Pursuant to 28 U.S.C. § 636(b)(1)(C), this Court must make a de novo determination of those portions of the Report and Recommendation to which objections have been made. Upon a de novo review of the Report and Recommendation and of the record, and after reviewing the submissions and hearing argument, the Court adopts the proposed findings of the Report and Recommendation. Accordingly, for the reasons therein:

(1) NEBF’s motion for partial summary judgment is GRANTED and judgment is entered in favor of all plaintiffs with respect to their claims of liability under § 515 of ERISA As a consequence of granting judgment in favor of all plaintiffs, the counterclaims and affirmative defenses asserted by defendants/third-party plaintiffs in the Second Amended Answer are necessarily DISMISSED;

(2) NEBF’s motion to sever the third-party action is GRANTED;

(3) third-party defendants IBEW and NECA’s motions to dismiss the Amended Third-Party Complaint are GRANTED in their entirety and are DISMISSED;

(4) third-party defendant Local 41’st motion to dismiss the Amended Third-Party Complaint is GRANTED to the extent that Counts Seven, Eight and Nine allege Local 41 to be a RICO enterprise. Local 41’s motion to dismiss is DENIED in all other respects;

(5) the remaining third-party defendants’ motions to dismiss are GRANTED with respect to Counts One, Two, Three, Thirteen, Fourteen and Fifteen of the Amended Third-Party Complaint;

(6) the remaining third-party defendants’ motions to dismiss the Amended Third-Party Complaint are DENIED with respect to Counts Four, Five, Six, Seven, Eight, Nine, Ten, Eleven and Twelve.
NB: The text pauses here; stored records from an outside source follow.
(* ===== verification/FsFile.v ===== *)
(** * File contents (src/fs.c: [bmap], [readi], [writei])

    The block map of an inode as a function, the bytes of a file, and the
    theorems that [readi] returns them and [writei] changes exactly the range it
    is given. *)

From S2P Require Import Prelude Dll Sleeplock Bio Memide FsLayout Log LogCrash LogProtocol Tx CString Fs FsAlloc FsInode.

(** The block that holds block [bn] of the file, 0 if there is none. *)
Definition faddr (V : Z → list byte) (x : inode) (bn : Z) : Z :=
  if bn <? NDIRECT then i_addrs x !!! Z.to_nat bn
  else if i_addrs x !!! 12%nat =? 0 then 0
  else ld 4 (4 * Z.to_nat (bn - NDIRECT)) (V (i_addrs x !!! 12%nat)).

(** Byte [pos] of the file, and [n] bytes from [off]. *)
Definition fbyte (V : Z → list byte) (x : inode) (pos : Z) : byte :=
  nth (Z.to_nat (pos mod Z.of_nat BSIZE)) (V (faddr V x (pos / Z.of_nat BSIZE))) Byte.x00.
Definition fread (V : Z → list byte) (x : inode) (off : Z) (n : nat) : list byte :=
  (λ i, fbyte V x (off + Z.of_nat i)) <$> seq 0 n.

(** The block map of [x] is well formed: its blocks are distinct data blocks
    that the bitmap has in use. *)
Record file_wf (g : geom) (sb : superblock) (V : Z → list byte) (x : inode) : Prop := {
  fw_len : length (i_addrs x) = 13%nat;
  fw_ind : i_addrs x !!! 12%nat ≠ 0 → is_data g sb (i_addrs x !!! 12%nat) ∧ used sb V (i_addrs x !!! 12%nat) = true;
  fw_blk : ∀ bn, 0 ≤ bn < MAXFILE → faddr V x bn ≠ 0 →
    is_data g sb (faddr V x bn) ∧ used sb V (faddr V x bn) = true ∧ faddr V x bn ≠ i_addrs x !!! 12%nat;
  fw_inj : ∀ bn bn', 0 ≤ bn < MAXFILE → 0 ≤ bn' < MAXFILE → faddr V x bn ≠ 0 →
    faddr V x bn = faddr V x bn' → bn = bn';
}.

(** Every block of the first [hi] bytes is mapped. *)
Definition mapped (V : Z → list byte) (x : inode) (hi : Z) : Prop :=
  ∀ bn, 0 ≤ bn < MAXFILE → bn * Z.of_nat BSIZE < hi → faddr V x bn ≠ 0.

Lemma MAXFILE_val : MAXFILE = 140.
Proof. reflexivity. Qed.
Lemma BSIZE_val : BSIZE = 512%nat.
Proof. reflexivity. Qed.

Section bmap.
Context {S : Type} {ops : TxStore S} {laws : TxLaws S}.
Implicit Types (s : fsst S) (V : Z → list byte) (L : gset Z).

(** The map changes at [bn] only, to [b]. *)
Definition mapped_at V x V' x' (bn b : Z) : Prop :=
  faddr V' x' bn = b ∧ ∀ bn', 0 ≤ bn' < MAXFILE → bn' ≠ bn → faddr V' x' bn' = faddr V x bn'.

(** Storing a fresh block in a direct slot. *)
Lemma faddr_direct V x bn b V' :
  length (i_addrs x) = 13%nat → 0 ≤ bn < NDIRECT →
  (i_addrs x !!! 12%nat ≠ 0 → V' (i_addrs x !!! 12%nat) = V (i_addrs x !!! 12%nat)) →
  mapped_at V x V' (set_iaddrs (<[Z.to_nat bn := b]> (i_addrs x)) x) bn b.
Proof.
  intros Hl Hbn HV. unfold NDIRECT in *. split.
  - unfold faddr, NDIRECT. rewrite (proj2 (Z.ltb_lt _ _)) by lia. cbn. by rewrite list_lookup_total_insert_eq by lia.
  - intros bn' Hbn' Hne. unfold faddr, NDIRECT. cbn [i_addrs set_iaddrs].
    rewrite (list_lookup_total_insert_ne _ _ 12) by lia. destruct (Z.ltb_spec bn' 12).
    + by rewrite list_lookup_total_insert_ne by lia.
    + destruct (Z.eqb_spec (i_addrs x !!! 12%nat) 0); [done|]. by rewrite HV.
Qed.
Pursuant to 28 U.S.C. § 636(b)(1)(A), the district court “may reconsider any pretrial matter under this subparagraph (A), where it has been shown that the magistrate’s order is clearly erroneous or contrary to law.”
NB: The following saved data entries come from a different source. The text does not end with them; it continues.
(** [freerange] frees every whole page of the range. *)
Lemma freerange_loop_spec s l p vend n fuel :
  chain (k_mem s) (k_freelist s) l → p + PGSIZE * n ≤ vend < p + PGSIZE * (n + 1) → 0 ≤ n → n < Z.of_nat fuel →
  p mod PGSIZE = 0 → kend ≤ p → vend ≤ KERNBASE + PHYSTOP → (∀ v, v ∈ l → v < p) →
  wp (freerange_loop kend p vend fuel) (λ _ s',
    chain (k_mem s') (k_freelist s') (reverse ((λ i, p + PGSIZE * i) <$> seqZ 0 n) ++ l) ∧
    (∀ a, a < p ∨ p + PGSIZE * n ≤ a → k_mem s' a = k_mem s a)) s.
Proof.
  revert s l p n. induction fuel as [|fuel IH]; intros s l p n Hc Hn H0 Hf Hp Hk Hv Hl; [lia|]. cbn [freerange_loop].
  destruct (Z.leb_spec (p + PGSIZE) vend) as [Hle|Hgt].
  - assert (Hn1 : 1 ≤ n) by (unfold PGSIZE in *; lia).
    apply wp_bind. eapply wp_mono; [apply (kfree_spec s l p Hc)|].
    + split; [done|]. unfold PGSIZE in *. lia.
    + intros Hin. specialize (Hl _ Hin). lia.
    + intros [] s1 (Hc1 & _ & _ & Hm1).
      eapply wp_mono; [apply (IH s1 (p :: l) (p + PGSIZE) (n - 1) Hc1); try (unfold PGSIZE in *; lia)|].
      * rewrite <-Zplus_mod_idemp_r, Z_mod_same_full, Z.add_0_r. done.
      * intros v [->|Hin]%elem_of_cons; [unfold PGSIZE; lia|]. specialize (Hl _ Hin). unfold PGSIZE. lia.
      * intros [] s2 (Hc2 & Hm2). split.
        -- rewrite (seqZ_cons 0 n) by lia. rewrite fmap_cons, reverse_cons, <-app_assoc. cbn [app].
           replace (p + PGSIZE * 0) with p by lia. rewrite Z.add_1_r, <-Z.sub_1_r in *. change (Z.succ 0) with 1.
           assert (E : (λ i, p + PGSIZE * i) <$> seqZ 1 (n - 1) = (λ i, p + PGSIZE + PGSIZE * i) <$> seqZ 0 (n - 1)).
           { assert (E1 : seqZ 1 (n - 1) = Z.add 1 <$> seqZ 0 (n - 1)) by (rewrite fmap_add_seqZ; f_equal).
             rewrite E1, <-list_fmap_compose. apply list_fmap_ext. intros i k _. unfold compose. lia. }
           rewrite E. exact Hc2.
        -- intros a Ha. rewrite Hm2 by (unfold PGSIZE in *; lia). apply Hm1. unfold in_page, PGSIZE in *. lia.
  - assert (n = 0) as -> by (unfold PGSIZE in *; lia). apply wp_ret. simpl. done.
Qed.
Having carefully reviewed Magistrate Judge Heckman’s order granting defendants/third-party plaintiffs’ request for leave to amend, and the submissions, and after hearing argument from counsel, the Court finds that the order is neither clearly erroneous or contrary to law.

Accordingly, the Court affirms Magistrate Judge Heckman’s order granting defendants/third-party plaintiffs’ request for leave to amend.

IT IS ORDERED that this matter is referred back to Magistrate Judge Heckman for determination of the amount of damages due plaintiffs’ on their claims arising under § 515 of ERISA and for further proceedings consistent with this Decision.4

IT IS SO ORDERED.

ORDER AND REPORT AND RECOMMENDATION

HECKMAN, United States Magistrate Judge.

This matter was referred to the undersigned by the Hon. Richard J. Arcara, to hear and report, in accordance with 28 U.S.C. § 636(b). The following constitutes the undersigned’s proposed findings and rec[177]*177ommendations for the disposition of the several motions pending.

BACKGROUND

This action, brought under § 515 of the Employee Retirement Income Security Act (“ERISA”), was filed on November 1, 1991, by fiduciaries of the National Electrical Benefit Fund (“NEBF”) and the health, pension and annuity funds of Local 41 of the International Brotherhood of Electrical Workers (“IBEW” or the “International”). Named as defendants are Heary Bros. Lightning Protection Co. and its corporate officers, Kenneth P. Heary and Edwin W. Heary (collectively, the “Hearys”). On January 16, 1992, an amended complaint was filed before defendants answered or otherwise appeared in the action (Item 2).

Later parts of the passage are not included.